**The task:**
Look below for the line that contains "name now in Ret (reg', NBool b)", then copy it and each following line exactly, through and including the line that contains "Definition nspec_create (m".

**Extracted data:**
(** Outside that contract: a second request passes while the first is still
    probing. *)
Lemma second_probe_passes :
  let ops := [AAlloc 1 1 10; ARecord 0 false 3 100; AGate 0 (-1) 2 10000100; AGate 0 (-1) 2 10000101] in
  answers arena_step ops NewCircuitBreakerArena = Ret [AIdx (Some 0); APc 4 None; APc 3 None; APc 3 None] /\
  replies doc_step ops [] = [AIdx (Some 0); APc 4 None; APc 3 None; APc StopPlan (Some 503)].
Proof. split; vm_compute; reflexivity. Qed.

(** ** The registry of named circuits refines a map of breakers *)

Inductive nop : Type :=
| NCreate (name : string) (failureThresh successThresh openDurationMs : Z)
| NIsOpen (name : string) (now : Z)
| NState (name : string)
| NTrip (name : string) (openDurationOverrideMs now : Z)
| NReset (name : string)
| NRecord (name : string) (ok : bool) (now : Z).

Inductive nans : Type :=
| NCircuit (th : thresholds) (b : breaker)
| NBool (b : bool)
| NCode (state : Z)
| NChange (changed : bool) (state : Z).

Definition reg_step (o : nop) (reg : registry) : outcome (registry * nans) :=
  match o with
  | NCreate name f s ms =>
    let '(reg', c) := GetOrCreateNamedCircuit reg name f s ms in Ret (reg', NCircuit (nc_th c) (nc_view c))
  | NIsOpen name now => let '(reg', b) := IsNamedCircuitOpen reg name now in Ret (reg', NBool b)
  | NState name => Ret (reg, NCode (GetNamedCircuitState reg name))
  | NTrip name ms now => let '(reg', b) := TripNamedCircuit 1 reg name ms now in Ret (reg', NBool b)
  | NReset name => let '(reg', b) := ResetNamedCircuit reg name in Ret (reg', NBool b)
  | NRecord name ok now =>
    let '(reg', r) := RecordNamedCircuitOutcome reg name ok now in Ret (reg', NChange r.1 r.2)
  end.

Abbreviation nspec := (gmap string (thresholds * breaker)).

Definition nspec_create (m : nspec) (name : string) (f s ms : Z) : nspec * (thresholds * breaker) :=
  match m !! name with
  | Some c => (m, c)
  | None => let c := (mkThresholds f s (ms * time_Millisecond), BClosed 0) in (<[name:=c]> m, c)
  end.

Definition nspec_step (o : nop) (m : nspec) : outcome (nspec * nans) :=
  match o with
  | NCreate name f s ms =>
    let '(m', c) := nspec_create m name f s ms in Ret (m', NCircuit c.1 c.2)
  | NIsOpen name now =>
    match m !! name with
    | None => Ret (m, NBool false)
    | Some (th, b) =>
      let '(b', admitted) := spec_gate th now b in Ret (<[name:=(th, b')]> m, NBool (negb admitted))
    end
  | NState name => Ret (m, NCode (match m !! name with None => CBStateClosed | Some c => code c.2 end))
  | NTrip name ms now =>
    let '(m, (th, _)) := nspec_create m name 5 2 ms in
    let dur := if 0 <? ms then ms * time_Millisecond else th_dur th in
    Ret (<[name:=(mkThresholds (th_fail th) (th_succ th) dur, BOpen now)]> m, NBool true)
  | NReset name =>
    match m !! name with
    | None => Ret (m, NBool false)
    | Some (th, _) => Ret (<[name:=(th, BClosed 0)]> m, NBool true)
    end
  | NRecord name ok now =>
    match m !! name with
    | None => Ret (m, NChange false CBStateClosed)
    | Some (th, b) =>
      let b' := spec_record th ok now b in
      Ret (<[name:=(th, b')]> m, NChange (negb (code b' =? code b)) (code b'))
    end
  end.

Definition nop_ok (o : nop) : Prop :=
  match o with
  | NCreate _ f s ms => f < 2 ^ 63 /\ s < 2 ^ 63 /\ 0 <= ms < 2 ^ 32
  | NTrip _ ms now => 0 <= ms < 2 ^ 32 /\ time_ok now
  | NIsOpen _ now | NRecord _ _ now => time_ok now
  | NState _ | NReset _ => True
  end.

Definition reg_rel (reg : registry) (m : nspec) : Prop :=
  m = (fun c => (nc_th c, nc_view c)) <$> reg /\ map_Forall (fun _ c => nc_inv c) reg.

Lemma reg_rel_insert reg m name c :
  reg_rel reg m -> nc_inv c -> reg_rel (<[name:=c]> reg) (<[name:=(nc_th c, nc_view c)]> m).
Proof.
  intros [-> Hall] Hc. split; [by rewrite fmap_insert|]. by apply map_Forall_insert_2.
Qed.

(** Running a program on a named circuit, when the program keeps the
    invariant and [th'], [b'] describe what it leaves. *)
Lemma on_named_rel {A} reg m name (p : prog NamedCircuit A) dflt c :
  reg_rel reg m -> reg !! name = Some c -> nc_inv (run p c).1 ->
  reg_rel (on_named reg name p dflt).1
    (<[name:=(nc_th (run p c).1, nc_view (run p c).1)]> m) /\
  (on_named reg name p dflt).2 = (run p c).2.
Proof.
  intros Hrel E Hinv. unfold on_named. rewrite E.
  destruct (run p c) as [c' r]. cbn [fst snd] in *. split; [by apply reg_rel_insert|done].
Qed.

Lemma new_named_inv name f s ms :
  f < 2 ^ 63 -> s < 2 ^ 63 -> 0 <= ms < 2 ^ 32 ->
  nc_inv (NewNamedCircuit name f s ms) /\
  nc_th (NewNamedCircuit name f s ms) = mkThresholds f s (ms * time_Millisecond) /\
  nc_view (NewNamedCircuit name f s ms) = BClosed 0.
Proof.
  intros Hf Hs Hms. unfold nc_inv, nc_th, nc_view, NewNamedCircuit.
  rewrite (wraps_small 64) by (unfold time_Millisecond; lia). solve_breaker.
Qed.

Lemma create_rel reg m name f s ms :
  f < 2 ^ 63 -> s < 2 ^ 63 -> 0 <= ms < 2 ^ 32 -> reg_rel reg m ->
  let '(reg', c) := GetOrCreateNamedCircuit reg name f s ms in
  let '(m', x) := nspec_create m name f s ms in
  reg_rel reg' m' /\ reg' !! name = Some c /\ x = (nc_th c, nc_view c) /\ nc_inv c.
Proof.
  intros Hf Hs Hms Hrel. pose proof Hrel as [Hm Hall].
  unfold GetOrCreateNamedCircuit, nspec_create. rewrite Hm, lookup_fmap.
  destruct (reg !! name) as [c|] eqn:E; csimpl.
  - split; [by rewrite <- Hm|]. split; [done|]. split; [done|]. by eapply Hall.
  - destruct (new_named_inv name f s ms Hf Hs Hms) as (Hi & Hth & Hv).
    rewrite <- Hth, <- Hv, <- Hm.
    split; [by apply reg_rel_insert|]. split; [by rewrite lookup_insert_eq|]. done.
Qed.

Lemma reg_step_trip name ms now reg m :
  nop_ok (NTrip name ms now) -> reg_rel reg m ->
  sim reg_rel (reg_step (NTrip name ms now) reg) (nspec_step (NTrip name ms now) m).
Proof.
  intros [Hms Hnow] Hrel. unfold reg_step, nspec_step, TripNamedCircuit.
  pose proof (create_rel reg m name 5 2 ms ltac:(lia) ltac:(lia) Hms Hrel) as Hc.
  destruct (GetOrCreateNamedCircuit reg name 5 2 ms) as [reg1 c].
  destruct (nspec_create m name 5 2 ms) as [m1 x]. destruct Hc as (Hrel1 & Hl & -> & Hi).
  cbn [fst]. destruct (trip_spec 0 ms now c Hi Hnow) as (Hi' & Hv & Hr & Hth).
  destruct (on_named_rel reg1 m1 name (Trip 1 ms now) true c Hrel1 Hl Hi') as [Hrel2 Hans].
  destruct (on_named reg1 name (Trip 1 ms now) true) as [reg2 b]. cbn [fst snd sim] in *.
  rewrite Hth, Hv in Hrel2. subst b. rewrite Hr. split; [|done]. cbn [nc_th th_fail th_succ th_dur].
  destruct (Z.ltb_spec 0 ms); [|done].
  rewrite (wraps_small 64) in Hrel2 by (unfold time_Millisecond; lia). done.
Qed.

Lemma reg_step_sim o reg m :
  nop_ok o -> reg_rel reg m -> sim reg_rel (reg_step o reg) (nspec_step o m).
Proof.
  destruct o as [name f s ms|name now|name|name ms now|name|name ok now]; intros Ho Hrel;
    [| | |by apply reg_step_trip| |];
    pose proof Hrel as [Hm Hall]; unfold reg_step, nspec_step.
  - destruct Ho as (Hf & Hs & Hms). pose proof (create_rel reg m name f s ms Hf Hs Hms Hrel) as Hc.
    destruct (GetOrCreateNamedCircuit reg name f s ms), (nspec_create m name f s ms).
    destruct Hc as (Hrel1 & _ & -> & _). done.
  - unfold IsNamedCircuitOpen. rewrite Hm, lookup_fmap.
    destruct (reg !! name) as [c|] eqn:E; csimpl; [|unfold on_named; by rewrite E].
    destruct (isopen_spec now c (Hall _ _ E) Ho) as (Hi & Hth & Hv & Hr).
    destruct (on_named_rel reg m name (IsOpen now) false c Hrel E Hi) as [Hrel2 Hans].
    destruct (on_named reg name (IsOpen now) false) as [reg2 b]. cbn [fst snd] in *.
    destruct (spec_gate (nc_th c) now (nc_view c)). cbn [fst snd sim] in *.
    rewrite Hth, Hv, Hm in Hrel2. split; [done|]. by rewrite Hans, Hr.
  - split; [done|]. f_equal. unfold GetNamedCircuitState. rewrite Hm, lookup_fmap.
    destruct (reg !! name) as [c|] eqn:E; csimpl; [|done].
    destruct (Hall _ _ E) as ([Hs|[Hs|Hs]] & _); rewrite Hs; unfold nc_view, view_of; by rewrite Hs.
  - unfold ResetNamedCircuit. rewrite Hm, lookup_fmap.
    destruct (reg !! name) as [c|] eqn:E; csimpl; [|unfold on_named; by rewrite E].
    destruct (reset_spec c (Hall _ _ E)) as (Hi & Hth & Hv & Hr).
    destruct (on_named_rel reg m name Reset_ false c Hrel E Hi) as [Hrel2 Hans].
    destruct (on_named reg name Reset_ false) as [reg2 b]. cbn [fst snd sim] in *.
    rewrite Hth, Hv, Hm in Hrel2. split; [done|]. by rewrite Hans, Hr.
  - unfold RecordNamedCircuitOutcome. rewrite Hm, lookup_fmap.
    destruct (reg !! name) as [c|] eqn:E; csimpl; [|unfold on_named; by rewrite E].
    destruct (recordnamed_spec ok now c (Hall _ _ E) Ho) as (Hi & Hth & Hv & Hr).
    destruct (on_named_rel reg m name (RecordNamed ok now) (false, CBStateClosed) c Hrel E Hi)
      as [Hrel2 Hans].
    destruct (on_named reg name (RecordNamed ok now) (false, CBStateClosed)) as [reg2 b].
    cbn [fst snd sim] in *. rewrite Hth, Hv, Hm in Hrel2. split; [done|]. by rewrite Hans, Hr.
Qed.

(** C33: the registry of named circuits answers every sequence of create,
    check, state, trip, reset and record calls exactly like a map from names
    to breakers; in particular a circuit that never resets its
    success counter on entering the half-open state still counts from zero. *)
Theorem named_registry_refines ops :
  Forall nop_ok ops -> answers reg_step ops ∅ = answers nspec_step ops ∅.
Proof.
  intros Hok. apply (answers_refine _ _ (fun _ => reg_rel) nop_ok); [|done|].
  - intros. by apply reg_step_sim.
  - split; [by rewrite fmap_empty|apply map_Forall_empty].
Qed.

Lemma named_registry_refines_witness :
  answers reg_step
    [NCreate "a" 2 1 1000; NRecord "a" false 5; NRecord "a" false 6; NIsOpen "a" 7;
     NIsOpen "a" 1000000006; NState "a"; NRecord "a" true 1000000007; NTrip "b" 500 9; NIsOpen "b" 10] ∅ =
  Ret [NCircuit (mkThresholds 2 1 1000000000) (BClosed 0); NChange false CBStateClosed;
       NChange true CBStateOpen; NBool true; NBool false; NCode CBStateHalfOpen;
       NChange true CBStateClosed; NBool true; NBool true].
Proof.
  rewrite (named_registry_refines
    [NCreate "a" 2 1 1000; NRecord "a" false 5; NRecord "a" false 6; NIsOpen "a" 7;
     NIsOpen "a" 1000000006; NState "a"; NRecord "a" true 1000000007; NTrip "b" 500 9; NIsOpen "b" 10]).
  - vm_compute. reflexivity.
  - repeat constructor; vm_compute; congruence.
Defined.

**Solution:**
  | NIsOpen name now => let '(reg', b) := IsNamedCircuitOpen reg name now in Ret (reg', NBool b)
  | NState name => Ret (reg, NCode (GetNamedCircuitState reg name))
  | NTrip name ms now => let '(reg', b) := TripNamedCircuit 1 reg name ms now in Ret (reg', NBool b)
  | NReset name => let '(reg', b) := ResetNamedCircuit reg name in Ret (reg', NBool b)
  | NRecord name ok now =>
    let '(reg', r) := RecordNamedCircuitOutcome reg name ok now in Ret (reg', NChange r.1 r.2)
  end.

Abbreviation nspec := (gmap string (thresholds * breaker)).

Definition nspec_create (m : nspec) (name : string) (f s ms : Z) : nspec * (thresholds * breaker) :=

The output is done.